Henrico, Va. - The announcement came as a surprise to everyone except those closest to him. After 17 years, Patrick Kane stepped down as head coach of the Panthers on Wednesday, just days after falling to Highland Springs in the 5A regional final.
"You have so many years in your life, and there's some other things I'd like to pursue" Kane told Sean Robertson not long after the news broke. "There's no guarantees that I'll have those opportunities, but there are things I'd like to pursue."
Kane became the Panthers head coach in 2001, coming over from L.C. Bird where he was offensive coordinator. Before his arrival, the Hermitage program suffered through several mediocre seasons, but under Kane, they went 169-30, including making the playoffs in 14 of his 17 seasons.
The Panthers were 11-2 this year, the 8th time in the last 9 seasons they have won at least 10 games. The timing of his announcement, he hopes, gives the school time to find a replacement who will inherit a team that Kane believes will be well stocked to continue that success.
"My number one objective is to have Hermitage in good standing" Kane explained. "I know how important the off-season is for our program. If this [his resigning] was done at the end of the spring, it might put the program back a couple of years and I didn't want to do that."

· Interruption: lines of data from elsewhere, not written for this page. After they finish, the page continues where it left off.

(** The whole exchange with a T=0 card. *)
Lemma applet_exchange_t0 {App : Type} (run : App -> list Z -> Answer * App) (s : T0Style) (debug : bool)
    (aio : AppletIo) (cmd : list Z) (cs rs : bool) (w : World (T0 App)) (a : Answer) (app' : App) :
  style_ok s -> (ends_in_le cmd = true -> le_blind run cmd) -> io_get_response aio = continue s -> more_data_sw aio = 0x61 ->
  (4 <= length cmd)%nat -> is_continue s cmd = false ->
  run (t0_app (card w)) cmd = (a, app') -> a_polls a = 0%nat -> a_sw1 a <> 0x61 -> a_sw1 a <> 0x6C ->
  zlen (a_data a) <= MAX_REASSEMBLED_RESPONSE -> zlen (a_data a) <= 4094 * piece s ->
  exists w', transmit_applet (H := t0_card run s) debug aio cmd cs rs w =
      (Ok (a_data a, a_sw1 a * 256 + a_sw2 a), w') /\
    card w' = mkT0 app' [] (a_sw1 a, a_sw2 a) 0.
Proof.
  intros Hs Hle Hg Hm Hl Hc Hr Hp H61 H6C Hmax Hpc.
  pose (t0_inst := t0_card run s). unfold transmit_applet.
  assert (exists f, applet_fuel = S f /\ (4096 <= f)%nat) as (f & -> & Hf) by (exists (pred applet_fuel); unfold applet_fuel, MAX_RESPONSE_CHUNKS; lia).
  destruct (exact_le s && ends_in_le cmd && (0 <? zlen (a_data a)) && negb (le_of cmd =? zlen (a_data a)) &&
    (zlen (a_data a) <=? inline s)) eqn:E.
  - apply andb_true_iff in E as [E1 E2]. bools.
    assert (card_transmit (PcscCard := t0_inst) cmd (card w) = (Ok ([] ++ [0x6C; cast 8 (zlen (a_data a))]), card w)) as Ht.
    { cbn. unfold t0_transmit. rewrite Hc, Hr, Hp. rewrite (proj2 (Z.leb_le _ _)) by lia.
      repeat match goal with Hb : ?b = true |- _ => rewrite Hb; clear Hb end.
      rewrite (proj2 (Z.ltb_lt _ _)), (proj2 (Z.eqb_neq _ _)) by done. done. }
    destruct (applet_loop_step f debug aio cs rs _ [] 0 w _ _ _ _ Ht ltac:(unfold MAX_RESPONSE_CHUNKS; lia)) as (w1 & Hcd & Hstep).
    destruct Hs as (Hs1 & Hs2 & Hs3 & Hs4).
    assert (le_of (resend_with_le cmd (cast 8 (zlen (a_data a)))) = zlen (a_data a)) as Hlo.
    { rewrite t0_resend_le by (apply cast_word; lia). unfold cast. destruct (decide (zlen (a_data a) = 256)) as [->|]; [done|].
      rewrite Z.mod_small by lia. by rewrite (proj2 (Z.eqb_neq _ _)) by lia. }
    destruct (applet_taken run s (conj Hs1 (conj Hs2 (conj Hs3 Hs4))) f (Z.to_nat 4094) debug aio cs rs
      (resend_with_le cmd (cast 8 (zlen (a_data a)))) 1 w1 a app') as (w' & Hl' & Hc'); try done; try (unfold MAX_RESPONSE_CHUNKS; lia).
    + by apply is_continue_command.
    + by rewrite Hcd, (Hle ltac:(done)).
    + exists w'. split; [|done]. fold t0_inst. rewrite Hstep. unfold advance_exchange, classify_sw. rewrite Hm. exact Hl'.
  - destruct (applet_taken run s Hs (S f) (Z.to_nat 4094) debug aio cs rs cmd 0 w a app') as (w' & Hl' & Hc'); try done;
      try (unfold MAX_RESPONSE_CHUNKS; lia).
    + apply andb_false_iff in E as [E|E]; [by left|right; bools; lia].
    + exists w'. split; [|done]. exact Hl'.
Qed.

(** ** What reaches the trace *)

Lemma adds_transmit {C} `{PcscCard C} (P : list Z -> Prop) debug lbl apdu :
  (forall e, P (format_line Received lbl (s2b "PC/SC error: " ++ pcsc_text e))) -> adds_only P (transmit_traced debug lbl apdu).
Proof.
  intros He w. unfold transmit_traced, transmit. destruct (card_transmit apdu (card w)) as [[r|e] c]; [by apply adds_refl|].
  eapply adds_trans; [|apply adds_bind; [by apply adds_trace|intros; apply adds_lift]]. by apply adds_refl.
Qed.

#[export] Hint Resolve adds_transmit : kr.

(** A line that shows of a command at most its five-byte header, of an answer at
    most its status word, and a PC/SC error. *)
Definition redacted_applet_line (errors : list Z -> Prop) (lbl line : list Z) : Prop :=
  (exists h, zlen h <= 5 /\ line = format_line Sent lbl (hex_dump h)) \/
  (exists h n, zlen h = 5 /\ line = format_line Sent lbl (hex_dump h ++ s2b " [" ++ dec n ++ s2b " data bytes redacted]")) \/
  (exists sw, zlen sw <= 2 /\ line = format_line Received lbl (hex_dump sw)) \/
  (exists sw n, zlen sw = 2 /\ line = format_line Received lbl (s2b "[" ++ dec n ++ s2b " data bytes redacted] " ++ hex_dump sw)) \/
  (exists e, errors e /\ line = format_line Received lbl (s2b "PC/SC error: " ++ e)).

Lemma dump_cmd_redacted errors lbl apdu : redacted_applet_line errors lbl (format_line Sent lbl (dump_cmd apdu true)).
Proof.
  unfold dump_cmd. cbn [negb orb]. destruct (zlen apdu <=? 5) eqn:E; bools; [left; eauto|]. right. left.
  exists (take 5 apdu), (zlen apdu - 5). split; [zlen; lia|done].
Qed.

In addition to the success on the field, Hermitage under Kane, has sent dozens of players on to continue their education and playing careers at every level of the college game. Some, like Seahawks offensive lineman Duane Brown, have made it all the way to the NFL.
"Every year, there's a re-evaluation process of what you want to do" Kane said. "The decision wasn't really made until we finished the season. I'm real excited about the program. We have excellent talent returning from our junior class."
"The future is bright."
Kane told his players of his decision during school Wednesday afternoon. Never an easy conversation, it was doubly hard on the players because there was no indication or rumor of anything happening beforehand.
"I don't know if anyone expected it" Kane said. "I'm not a gossip hound. I tried to tell the appropriate people correctly. My coaches knew [Tuesday] night. I told the players I would still be here for them. I told the seniors I will still help them accomplish their goals and told the underclassmen that I would always be here for them as well."
Kane has a Masters degree in administration, which keeps several options open to him for the future. "I haven't set one path or the other. I'd like to, in some form or fashion, continue coaching. I might take a year off to visit other programs which you can't do when you're coaching, and see how they do things."
Kane has two daughters in college and another who is a junior in high school. He admitted that the economics of his situation are always a factor in any career decision he might make.
"All they [his family] have known is me being the Hermitage football coach" Kane said. "When my oldest started kindergarten, I started at Hermitage. They love coming to our games. It's been a big part of our life. It was difficult, they didn't particularly want to hear it. But they know, it's time for Dad."
While the news is still new, this time of the year is when football winds down. When his decision might really hit home will be next spring when it's time to begin offseason workouts in earnest. Kane will be doing other things.
"I have some buddies with fishing boats" Kane said. "I'll be knocking on their door a little bit more. My girls were all athletes and I missed a lot of their events. Maybe I can focus on them more."
"I like to think of myself as a thoughtful person" Kane added. "I thought it out. This is good for myself, but Hermitage has an opportunity to take it to the next level and I wish them well."